Nous avons suivi les développements au cours des années d’une étude pour le confinement des Xylella fas­tidiosa (Xf) bactérie dirigée par le directeur de recherche du Centre d'olives, d'arbres fruitiers et d'agrumes du Conseil pour la recherche agricole et l'analyse de l'économie agricole (CREA) à Rome et à Caserte, Marco Scortichini, en collaboration avec d'autres institutions de recherche italiennes, dont l'Université de Salento à Lecce et le département d'agriculture du US Agricultural Research Service, en Californie.

La recherche a été menée pour évaluer, in vitro et sur le terrain, l'activité bactéricide d'un composé breveté contenant du zinc et du cuivre avec des hydracides d'acide citrique pour contrôler le phytopathogène.

Les résultats préliminaires de la recherche ont été présentés il y a deux ans lors d'une sem­i­nar orga­nized by the IOC, et les résultats finaux ont récemment été publiés dans la revue à comité de lecture consacrée à la phytopathologie, Phytopathologia Mediterranea.

Les chercheurs ont effectué un essai sur le terrain de trois ans dans une oliveraie à Veglie, dans la province de Lecce, contenant des oliviers adultes Cellina di Nardò et Ogliarola salentina, qui avant le procès ont été officiellement déclarés infectés par Xylella fastidiosa subsp. pauca et a montré des symptômes de la olive quick decline syn­drome (OQDS ou CoDiRO).

"Les tests expérimentaux sur le terrain sont au cœur de la recherche car ils nous permettent de comprendre comment fonctionne un phénomène, mais une phase très importante est la mise en œuvre ultérieure de l'essai, qui dans ce cas nous a donné des résultats encourageants", a déclaré Scortichini. "Maintenant, notre protocole est actuellement suivi par certains agriculteurs dans les zones infectées comme une pratique pour contenir la maladie."

Le chercheur a déclaré que les producteurs avaient volontairement demandé à suivre la procédure, après avoir assisté à des réunions préalables au procès, car leur oliveraie avait de forts symptômes de la maladie.
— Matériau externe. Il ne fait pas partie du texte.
(* ===== verification/MemoryRuntime.v ===== *)
(** * A concrete interpreter

    What the databases held in memory share: times as texts, the interpreter's
    answers, and the engine's statements recognised by their text. *)
From S2P Require Import Prelude PyStr Text Errors Latch Paths Manifest Model Fingerprint StateValidate SqlText Admission Metadata World.
From S2P Require Import Statements History Durable Memory Contract Effects Dbapi SqliteRefines.
Open Scope str_scope.

(** ** The interpreter and the clock's texts *)

(** A time is written as one character beyond the ASCII ones. *)
Definition iso_char (t : timestamp) : char := (200 + (if (0 <=? t)%Z then 2 * Z.to_N t else 2 * Z.to_N (- t) + 1))%N.
Definition char_time (c : char) : timestamp :=
  let n := (c - 200)%N in if N.even n then Z.of_N (n / 2) else (- Z.of_N (n / 2))%Z.

#[export] Instance memory_iso : TimestampText := fun t => [iso_char t].

#[export] Instance memory_runtime : PyRuntime := {|
  int_of_text := text_int;
  from_iso s := match s with [c] => Some (char_time c) | _ => None end;
  obj_str _ := "object";
  obj_datetime _ := None;
  obj_collection _ := false;
|}.

Lemma char_time_iso t : char_time (iso_char t) = t.
Proof.
  unfold char_time, iso_char. destruct (0 <=? t)%Z eqn:E.
  - replace (200 + 2 * Z.to_N t - 200)%N with (2 * Z.to_N t)%N by lia. rewrite N.even_even, N.mul_comm, N.div_mul by done.
    apply Z.leb_le in E. lia.
  - replace (200 + (2 * Z.to_N (- t) + 1) - 200)%N with (2 * Z.to_N (- t) + 1)%N by lia. rewrite N.even_odd.
    replace (2 * Z.to_N (- t) + 1)%N with (1 + Z.to_N (- t) * 2)%N by lia. rewrite N.div_add by done.
    apply Z.leb_gt in E. change (1 / 2)%N with 0%N. lia.
Qed.

(** What is written is read back. *)
Lemma memory_iso_reads t : from_iso (replace_all " " "T" (iso t)) = Some t.
Proof.
  simpl. rewrite <-(char_time_iso t) at 2. unfold iso, memory_iso, replace_all. cbn [replace_skipping].
  replace (starts_with " " [iso_char t]) with false; [done|]. unfold starts_with.
  rewrite (proj2 (N.eqb_neq _ _)); [done|]. unfold iso_char. lia.
Qed.

Definition meta_values (m : MetaRow) : list pyval :=
  [VStr META_SINGLETON_KEY; VInt (mt_layout_version m); VStr (mt_adapter m); VStr (mt_lock_provider m);
   VStr (mt_lock_binding m); VStr (mt_target_namespace m); val_time (mt_initialized_at m)].

Definition count_of {A} (l : list A) : list (list pyval) := [[VInt (Z.of_nat (length l))]].

Definition named (l : bindings_list) (name : str) : str :=
  match bound l name with Some (VStr s) => s | _ => [] end.

Section decode.
Context {SP : Spelling}.

(** The engine's statements, recognised by their text. *)
Definition bound_int (l : bindings_list) (name : str) : option Z := match bound l name with Some (VInt z) => Some z | _ => None end.
Definition bound_str (l : bindings_list) (name : str) : option str := match bound l name with Some (VStr s) => Some s | _ => None end.

Definition decode_runner (l : bindings_list) : runner_binds :=
  MkBinds (bound_str l "runner_host") (bound_str l "runner_user") (bound_int l "runner_pid") (bound_str l "db_session")
    (named l "tool_version").

Definition decode_insert (status : Status) (first finished : bool) (l : bindings_list) : metadata_cmd :=
  InsertHistory status first finished (default 0%Z (bound_int l "seq")) (named l "migration_id") (named l "fingerprint")
    (named l "language") (named l "exec_mode") (decode_runner l).

Definition commands : list (bindings_list -> metadata_cmd) :=
  [decode_insert ST_ACTIVE false false; decode_insert ST_ACTIVE false true; decode_insert ST_ACTIVE true false;
   decode_insert ST_ACTIVE true true; decode_insert ST_SUCCESS false false; decode_insert ST_SUCCESS false true;
   decode_insert ST_SUCCESS true false; decode_insert ST_SUCCESS true true;
   (fun l => UpdateAttempt (named l "migration_id") (named l "fingerprint") (named l "language") (decode_runner l));
   (fun l => CompleteHistory (named l "migration_id") (named l "tool_version"));
   (fun l => DeleteProgress (named l "migration_id"));
   (fun l => UpsertProgress (named l "migration_id") (named l "prog_key") (named l "prog_value"));
   (fun l => InsertMarker (default 0%Z (bound_int l "layout_version")) (named l "adapter") (named l "lock_provider")
               (named l "lock_binding") (named l "target_namespace"))].

Definition decode (sql : str) (l : bindings_list) : option metadata_cmd :=
  (fun k => k l) <$> find (fun k => bool_decide (render (cmd_sql (k l)) = sql)) commands.

End decode.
Par conséquent, en avril 2016, ils ont commencé à mettre en œuvre le protocole, en retirant d'abord les parties des oliviers affectées par la dessiccation, puis en appliquant le traitement.

“At the present time, their olive trees are full of olives in excel­lent health,” Scortichini observed. “To give an exam­ple, two weeks ago, we counted in some cases, 16 – 18 olives under devel­op­ment on a 12- to 13-cen­time­ter branch.”

Chaque année au cours de l'essai, de début avril à octobre, le composé a été appliqué au moyen de six traitements par pulvérisation sur les cimes des oliviers. Les résultats de la recherche ont montré que le composé réduisait la gravité des symptômes chez les deux cultivars. Bien que la plupart des arbres non traités soient morts à la fin de l'essai, tous les arbres traités ont survécu avec un bon état végétatif, selon le NDVI (indice de végétation par différence normalisée), comme enregistré au début d'octobre 2017.

La PCR quantitative en temps réel (Polymerase Chain Reaction) a été réalisée de juin 2016 à septembre 2017, conformément aux procédures officielles établies par l'Organisation européenne et méditerranéenne pour la protection des plantes (OEPP). L'analyse a révélé une diminution statistiquement significative de la densité cellulaire de Xylella fastidiosa dans les feuilles des arbres traités.

Olivier en pleine production au cours de la troisième année des essais sur le terrain

“The reduc­tion of the bac­terium is not impos­si­ble — co-exis­tence is some­thing that can be achieved,” Scortichini told Olive Oil Times journaliste, Cain Burdeau dans le third arti­cle de sa série d'investigation sur Xylella.

Selon notre chercheur, la bactérie étant présente sur une vaste zone, la seule solution à l'heure actuelle est d'apprendre à vivre avec. "Pour ce faire, nous avons développé une méthode visant à favoriser l'équilibre vital des oliviers et du territoire, y compris le sol", a-t-il souligné, ajoutant qu'ils jugent fondamental de réintroduire des facteurs stabilisateurs dans le système environnemental, à travers le développement des pratiques biologiques et durables.

(Un autre débat concerne la oppo­si­tion to this kind of approach par ceux qui voient une solution au Xf dans les pesticides.

«Par conséquent, les résultats prometteurs que nous avons obtenus suggèrent une gestion intégrée qui comprend la taille régulière des oliviers; sol hersé vers la fin de l'hiver et le début du printemps, pour réduire les populations d'insectes vecteurs qui survivent sur les mauvaises herbes; et des traitements par pulvérisation avec ce composé sur les cimes des oliviers du printemps à la fin de l'automne, pourraient efficacement contrôler la maladie », a conclu Scortichini.